In her annual State of the Nation
Address (SONA), she expressed support, though, for calls to extend
the Comprehensive Agrarian Reform Program for another five years.
The program expired in June.
President Arroyo also asked
Congress to pass bills on easier housing loans to private-sector
workers, renewable energy, anti-corruption and consumer protection.
As a few thousand protesters
squared off with police outside the Batasang Pambansa, home to the
Philippine Congress, the President admitted that Filipinos were
suffering under the global financial crunch.
But she said her government would
maintain the 12-percent value-added tax (VAT) on oil, the proceeds
of which, she added, go to funding projects for the poor.
“Take away VAT and you and I
abdicate our responsibility as leaders and pull the rug from [under]
our present and future progress,” Mrs. Arroyo added.
“We have come too far and made
too many sacrifices to turn back now on fiscal reforms,” she said.
A big business group agreed.
“We at the Philippine Chamber
of Commerce and Industry [are one] with the President [on her firm
stand on maintaining the collection of the sales tax],” said
Donald Dee, the group’s chairman emeritus.
Dee added that Mrs. Arroyo has
put “a lot of funds [for] and efforts behind social projects
[using collections from VAT].”
In an earlier statement, chamber
president Edgardo Lacson called the oil tax as “an important tool
to manage the country’s long-term fiscal position, thus, making
the country competitive and attractive to investors.”
In her SONA, the President said
the P6 billion earned from the oil tax went to scholarships for poor
students, improvement of health facilities, support for the elderly
and assistance to victims of calamities.
The financial crunch, fueled in
part by surging oil prices, has triggered soaring inflation across
Asia, Mrs. Arroyo noted.
“The price of food and fuel
will likely remain high. Nothing will be easy, the government cannot
solve these problems overnight, but we can work to ease the
near-term pain while investing in long-term solutions,” the
President said.
To address the global challenges
brought about by exorbitant oil and food prices, Mrs. Arroyo spoke
of “building and buttressing bridges to allies around the world to
bring in the rice to feed our people, investments to create jobs and
to keep the peace and maintain stability in our country and the rest
of the world.”
At the same time, the President
said, the Philippines and its people must “strive for greater
self-reliance.”
According to her, her
government’s economic policies have successfully slowed down the
worse effects of the global crisis and that the government already
has the money to pay for food and oil subsidies.

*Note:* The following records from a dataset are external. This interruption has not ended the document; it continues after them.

(* ===== verification/Process.v ===== *)
(** * The process table (crates/kernel/src/process.rs)

    Exec specs and their namespace manifests, the staged spawn (begin, commit
    or discard) and the terminal state of a process. *)
From S2P Require Import Prelude RustStd ApTypes ApServer Namespace.

Abbreviation Pid := Z.

Record Credentials : Set := mkCredentials { uname : string }.
Definition credentials_system : Credentials := mkCredentials "system".
Definition credentials_user (name : string) : Credentials := mkCredentials name.

(** ** Exec namespace manifests *)

Inductive ExecNamespaceAccess : Set := ExecReadOnly | ExecReadWrite.
Definition access_of_exec (a : ExecNamespaceAccess) : Access :=
  match a with ExecReadOnly => AccessReadOnly | ExecReadWrite => AccessReadWrite end.
Definition exec_of_access (a : Access) : ExecNamespaceAccess :=
  match a with AccessReadOnly => ExecReadOnly | AccessReadWrite => ExecReadWrite end.

Record ExecNamespaceMount : Set := mkExecMount {
  em_path : string; em_access : ExecNamespaceAccess }.

Record ExecNamespaceManifest : Set := mkManifest {
  generation : Z; em_mounts : list ExecNamespaceMount }.

Record ExecSpec : Type := mkExec {
  exec_executable : string;
  exec_args : list string;
  exec_namespace : ExecNamespaceManifest;
  descriptors : gmap Z string;
}.

(** [mounts.sort_by(|l, r| l.path.cmp(&r.path))]: a stable sort by path. *)
Fixpoint insert_by_path (x : ExecNamespaceMount) (l : list ExecNamespaceMount) :
    list ExecNamespaceMount :=
  match l with
  | [] => [x]
  | y :: l' => if String.leb (em_path x) (em_path y) then x :: l
               else y :: insert_by_path x l'
  end.
Definition sort_by_path (l : list ExecNamespaceMount) : list ExecNamespaceMount :=
  foldr insert_by_path [] l.

Definition normalized (m : ExecNamespaceManifest) : ExecNamespaceManifest :=
  mkManifest (generation m) (sort_by_path (em_mounts m)).

Definition normalized_access_mounts (m : ExecNamespaceManifest) :
    list (string * Access) :=
  (λ x, (em_path x, access_of_exec (em_access x))) <$> em_mounts (normalized m).

Section process.
Context {Tree : Type}.

Definition from_snapshot (ns : Namespace Tree) (gen : Z) : ExecNamespaceManifest :=
  normalized (mkManifest gen
    ((λ '(p, a), mkExecMount p (exec_of_access a)) <$> describe ns)).
Definition from_namespace (ns : Namespace Tree) : ExecNamespaceManifest :=
  from_snapshot ns 0.

Definition namespace_subset_from (m : ExecNamespaceManifest) (ns : Namespace Tree) :
    option (Namespace Tree) :=
  restrict_to_mounts (normalized_access_mounts m) ns.

(** ** The table *)

Inductive Status : Set := Running | Exited.

Record Process : Type := mkProcess {
  pid : Pid;
  parent : option Pid;
  credentials : Credentials;
  p_namespace : Namespace Tree;
  exec : ExecSpec;
  status : Status;
  exit_code : option Z;
}.

Record Pending : Type := mkPending {
  pd_parent : option Pid;
  pd_credentials : Credentials;
  pd_namespace : Namespace Tree;
  namespace_generation : Z;
}.

Record ProcessTable : Type := mkTable {
  next : Z;
  pending : gmap Pid Pending;
  processes : gmap Pid Process;
  t_versions : VersionTable.t;
}.

Definition LISTING_KEY : Z := 0.

Definition table_new : ProcessTable := mkTable 1 ∅ ∅ VersionTable.new.

Definition listing_generation (t : ProcessTable) : Z :=
  VersionTable.get (t_versions t) LISTING_KEY.
Definition table_generation (p : Pid) (t : ProcessTable) : Z :=
  VersionTable.get (t_versions t) p.

Definition bump_generation (p : Pid) (t : ProcessTable) : ProcessTable :=
  if isSome (processes t !! p)
  then mkTable (next t) (pending t) (processes t) (VersionTable.bump (t_versions t) p)
  else t.

Definition alloc_pid (t : ProcessTable) : ProcessTable * Pid :=
  (mkTable (next t + 1) (pending t) (processes t) (t_versions t), next t).

Definition clone_begin_with_namespace_generation (par : option Pid)
    (creds : Credentials) (build_namespace : Pid → Namespace Tree * Z)
    (t : ProcessTable) : ProcessTable * option Pid :=
  let '(t, p) := alloc_pid t in
  let '(ns, gen) := build_namespace p in
  (mkTable (next t) (<[p := mkPending par creds ns gen]> (pending t))
           (processes t) (t_versions t), Some p).

Definition clone_begin_with_namespace (par : option Pid) (creds : Credentials)
    (build_namespace : Pid → Namespace Tree) (t : ProcessTable) :=
  clone_begin_with_namespace_generation par creds (λ p, (build_namespace p, 0)) t.

Definition clone_begin (par : option Pid) (ns : Namespace Tree) (creds : Credentials)
    (t : ProcessTable) :=
  clone_begin_with_namespace_generation par creds (λ _, (ns, 0)) t.

Definition commit (slot : Pid) (ex : ExecSpec) (t : ProcessTable) :
    ProcessTable * option Pid :=
  match pending t !! slot with
  | None => (t, None)
  | Some pd =>
      (mkTable (next t) (delete slot (pending t))
         (<[slot := mkProcess slot (pd_parent pd) (pd_credentials pd)
                              (pd_namespace pd) ex Running None]> (processes t))
         (VersionTable.bump (t_versions t) LISTING_KEY), Some slot)
  end.

Definition discard (slot : Pid) (t : ProcessTable) : ProcessTable :=
  mkTable (next t) (delete slot (pending t)) (processes t) (t_versions t).

Definition pending_namespace (slot : Pid) (t : ProcessTable) :
    option (Namespace Tree) := pd_namespace <$> pending t !! slot.
Definition pending_namespace_generation (slot : Pid) (t : ProcessTable) : option Z :=
  namespace_generation <$> pending t !! slot.

Definition replace_pending_namespace (slot : Pid) (ns : Namespace Tree)
    (t : ProcessTable) : ProcessTable * option unit :=
  match pending t !! slot with
  | None => (t, None)
  | Some pd =>
      (mkTable (next t)
         (<[slot := mkPending (pd_parent pd) (pd_credentials pd) ns
                              (namespace_generation pd)]> (pending t))
         (processes t) (t_versions t), Some tt)
  end.

Definition exit (p : Pid) (code : Z) (t : ProcessTable) : ProcessTable :=
  match processes t !! p with
  | Some pr =>
      match status pr with
      | Exited => t
      | Running =>
          mkTable (next t) (pending t)
            (<[p := mkProcess (pid pr) (parent pr) (credentials pr) (p_namespace pr)
                              (exec pr) Exited (Some code)]> (processes t))
            (VersionTable.bump (t_versions t) p)
      end
  | None => t
  end.

Definition list_pids (t : ProcessTable) : list Pid := sorted_int_keys (processes t).
Definition get (p : Pid) (t : ProcessTable) : option Process := processes t !! p.
End process.
Arguments Process : clear implicits.
Arguments Pending : clear implicits.
Arguments ProcessTable : clear implicits.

Outside the Batasang Pambansa,
police battled the few thousand anti-Arroyo activists demanding
greater governmental accountability and action over skyrocketing
food prices.
Minor scuffles between the
activists estimated to number 15,000 and baton-wielding police were
quickly contained, with no reports of arrests or injuries.
Riot police blocked several hundreds
of other protesters marching on the legislature hours ahead of Mrs.
Arroyo’s speech and closed off traffic.
The demonstrators, including
members of leftist groups, carried effigies of the President, whom
they blame for costlier oil and rice.
In the southern city of Zamboanga,
police said they broke up a similar but smaller anti-Arroyo protest
by a group of Muslims.
An opinion poll released also on
Monday gave the President an approval rating of just 22 percent,
with a third of respondents believing she is using rice subsidies
for the poor to boost administration candidates for the 2010 general
elections.
In her report to the nation, Mrs
Arroyo said she would continue to bear with her dipping popularity,
the price she paid for making “tough choices” that she said had
“saved the nation.” Because of such choices, she added, the
global crisis did not catch the country helpless and unprepared.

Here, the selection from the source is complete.